A new facility from a series of centers that provide free practical and emotional support to cancer patients and their loved ones will open at St Bartholomew's Hospital in northeast London. The environment, including a medieval church tower and 18th century hospital buildings, made it difficult to agree on the project, the public even opposed Hall's work, but on the second try the local council still approved the project - by a margin of one vote.
The Maggie Center will be located on the main square of the complex, next to the oncology department, which is considered one of the most advanced in Europe. Due to the lack of space, the building, unlike other horizontal structures of this series, is a compact three-story volume. The concrete supporting structure includes a central spiral staircase and the interior will be finished with bamboo. A small garden will be arranged on the roof, which will include a spacious hall for yoga and Taijiquan classes.
Like all Hall buildings, the Maggie Center project carries a variety of allusions. Colored inserts on the glass façade are designed to remind the medieval system of recording music - a deranged notation, and also the fact that the word "nevma" comes from the ancient Greek "pneuma" - life force, the breath of life.

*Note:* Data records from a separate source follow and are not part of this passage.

(** [listening]: whether the ['abort'] listener survives, which only ['error'] lets it. *)
Definition k_settle (r : result exec_error ExecResult) (listening : bool) (s : KCall) : KCall :=
  match k_settled s with
  | Some _ => s
  | None => mkKCall (k_out s) (k_bytes s) (k_truncated s) (k_timedOut s) (k_aborted s) false listening
              (Some r)
  end.

(** What ['close'] settles the promise with. *)
Definition k_verdict (timeout : option Z) (code : option Z) (s : KCall) : result exec_error ExecResult :=
  if k_aborted s then Throw Aborted
  else if k_truncated s then Ok (mkResult (concat (k_out s)) None true)
  else if k_timedOut s then Throw (TimedOut (exec_timeout timeout))
  else Ok (mkResult (concat (k_out s)) code false).

Definition k_onData (outputCap : Z) (d : bytes) (s : KCall) : KCall * list k_effect :=
  if k_truncated s then (s, [KOnData d])
  else
    let bytes' := k_bytes s + Z.of_nat (length d) in
    if outputCap <? bytes' then
      (mkKCall (k_out s ++ [d; OUTPUT_TRUNCATED_MARKER]) bytes' true (k_timedOut s) (k_aborted s)
         (k_timer s) (k_listening s) (k_settled s), [KOnData d; KKill])
    else
      (mkKCall (k_out s ++ [d]) bytes' false (k_timedOut s) (k_aborted s) (k_timer s) (k_listening s)
         (k_settled s),
       [KOnData d]).

Definition k_step (outputCap : Z) (timeout : option Z) (s : KCall) (ev : k_event) :
    KCall * list k_effect :=
  match ev with
  | KStdout d => k_onData outputCap d s
  | KStderr d => (s, [KOnData d])
  | KTimeout =>
      if k_timer s then
        (mkKCall (k_out s) (k_bytes s) (k_truncated s) true (k_aborted s) false (k_listening s)
           (k_settled s), [KKill])
      else (s, [])
  | KAbort =>
      (mkKCall (k_out s) (k_bytes s) (k_truncated s) (k_timedOut s) true (k_timer s) false (k_settled s),
       if k_listening s then [KKill] else [])
  | KError msg => (k_settle (Throw (SpawnError msg)) (k_listening s) s, [])
  | KClose code => (k_settle (k_verdict timeout code s) false s, [])
  end.

Definition k_run (outputCap : Z) (timeout : option Z) (aborted : bool) (evs : list k_event) : KCall :=
  foldl (fun s ev => (k_step outputCap timeout s ev).1) (k_start timeout aborted) evs.

(** ** Lemmas *)

Definition k_inv (outputCap : Z) (s : KCall) : Prop :=
  (if k_truncated s
   then OUTPUT_TRUNCATED_MARKER `suffix_of` concat (k_out s)
   else k_bytes s = Z.of_nat (length (concat (k_out s))) ∧ k_bytes s ≤ outputCap)
  ∧ ∀ r, k_settled s = Some (Ok r) → result_conforms outputCap r.

Lemma k_onData_inv cap d s : k_inv cap s → k_inv cap (k_onData cap d s).1.
Proof.
  intros [Hs Hr]. unfold k_onData. destruct (k_truncated s) eqn:Et; [split; cbn [fst]; [by rewrite Et|done]|].
  destruct Hs as [Hb Hc]. destruct (Z.ltb_spec cap (k_bytes s + Z.of_nat (length d)));
    (split; [cbn [fst k_truncated k_out k_bytes]|done]).
  - exists (concat (k_out s) ++ d). rewrite concat_app. simpl.
    by rewrite <-app_assoc.
  - rewrite concat_app, length_app. simpl. rewrite app_nil_r. lia.
Qed.

Lemma k_settle_inv cap r b s :
  k_inv cap s → (∀ x, r = Ok x → result_conforms cap x) → k_inv cap (k_settle r b s).
Proof.
  intros [Hs Hr] Hx. unfold k_settle. destruct (k_settled s) eqn:E; [split; [done|by rewrite E]|].
  split; [exact Hs|]. simpl. intros x [= ->]. by apply Hx.
Qed.

Lemma k_step_inv cap timeout s ev : k_inv cap s → k_inv cap (k_step cap timeout s ev).1.
Proof.
  intros Hi. destruct ev; cbn [k_step fst]; try done.
  - by apply k_onData_inv.
  - destruct (k_timer s); [|done]. exact Hi.
  - by apply k_settle_inv.
  - apply k_settle_inv; [done|]. intros x. unfold k_verdict. destruct Hi as [Hs _].
    destruct (k_aborted s); [done|]. destruct (k_truncated s).
    + intros [= <-]. by split.
    + destruct (k_timedOut s); [done|]. intros [= <-]. unfold result_conforms. simpl. lia.
Qed.

Lemma k_run_inv cap timeout aborted evs : 0 ≤ cap → k_inv cap (k_run cap timeout aborted evs).
Proof.
  intros Hc. unfold k_run.
  assert (H0 : k_inv cap (k_start timeout aborted)) by (split; simpl; [lia|done]).
  revert H0. generalize (k_start timeout aborted) as s.
  induction evs as [|ev evs IH]; intros s Hs; [done|]. simpl. by apply IH, k_step_inv.
Qed.

(** ** [GrpcRelayTransport] *)

Record GCall := mkGCall {
  g_stdout : list bytes;
  g_bytes : Z;
  g_truncated : bool;
  g_settled : option (result exec_error ExecResult);
  g_timer : bool;
  g_listening : bool;
}.

Inductive g_event :=
| GChunk (stderr : bool) (data : bytes)
| GEnd (exitCode : Z) (truncated : bool)
| GErrorFrame (msg : string)
| GStreamError (msg : string)
| GStreamEnd
| GTimeout
| GAbort.

Inductive g_effect :=
| GOnData (d : bytes)
| GCancel
| GAbortRpc.

(** The label of a timeout error, in whole seconds, and the armed time in ms. *)
Definition g_timeoutMs (timeout : option Z) (deadlineMs : Z) : Z :=
  match timeout with Some t => t * 1000 | None => deadlineMs end.
Definition g_timeoutLabelS (timeout : option Z) (deadlineMs : Z) : Z :=
  match timeout with Some t => t | None => (deadlineMs + 500) / 1000 end.

Definition g_finish (r : result exec_error ExecResult) (s : GCall) : GCall :=
  match g_settled s with
  | Some _ => s
  | None => mkGCall (g_stdout s) (g_bytes s) (g_truncated s) (Some r) false false
  end.

Definition g_kill (r : result exec_error ExecResult) (s : GCall) : GCall * list g_effect :=
  (g_finish r s, [GCancel; GAbortRpc]).

Definition g_start (timeout : option Z) (deadlineMs : Z) (aborted : bool) : GCall * list g_effect :=
  let s := mkGCall [] 0 false None (0 <? g_timeoutMs timeout deadlineMs) false in
  if aborted then g_kill (Throw Aborted) s
  else (mkGCall [] 0 false None (0 <? g_timeoutMs timeout deadlineMs) true, []).

Definition g_onData (outputCap : Z) (ev : g_event) (s : GCall) : GCall * list g_effect :=
  match g_settled s with
  | Some _ => (s, [])
  | None =>
      match ev with
      | GChunk true d => (s, [GOnData d])
      | GChunk false d =>
          if g_truncated s then (s, [GOnData d])
          else
            let bytes' := g_bytes s + Z.of_nat (length d) in
            if outputCap <? bytes' then
              let out := g_stdout s ++ [d; OUTPUT_TRUNCATED_MARKER] in
              let s' := mkGCall out bytes' true None (g_timer s) (g_listening s) in
              let '(s'', e) := g_kill (Ok (mkResult (concat out) None true)) s' in
              (s'', GOnData d :: e)
            else (mkGCall (g_stdout s ++ [d]) bytes' false None (g_timer s) (g_listening s), [GOnData d])
      | GEnd code truncated =>
          if truncated then
            let out := g_stdout s ++ [OUTPUT_TRUNCATED_MARKER] in
            (g_finish (Ok (mkResult (concat out) None true))
               (mkGCall out (g_bytes s) (g_truncated s) None (g_timer s) (g_listening s)), [])
          else
            (g_finish (Ok (mkResult (concat (g_stdout s)) (if code <? 0 then None else Some code) false)) s,
             [])
      | GErrorFrame msg => (g_finish (Throw (SpawnError msg)) s, [])
      | _ => (s, [])
      end
  end.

The supporting structure displayed on the facade looks like a hand, and the building as a whole is a “vessel of transcendence”. Such associations arose in Stephen Hall, among other things, in connection with the history of the place: the nearby Great Church of St. Bartholomew, founded simultaneously with the hospital - in 1123, is closely connected with the history of music.
Maggie Centers are opened at the largest hospitals in the UK with the help of a charitable foundation and are solely on donations. More than 3,000 new cancer patients visit St. Bartholomew every year, so such a facility is more than necessary there.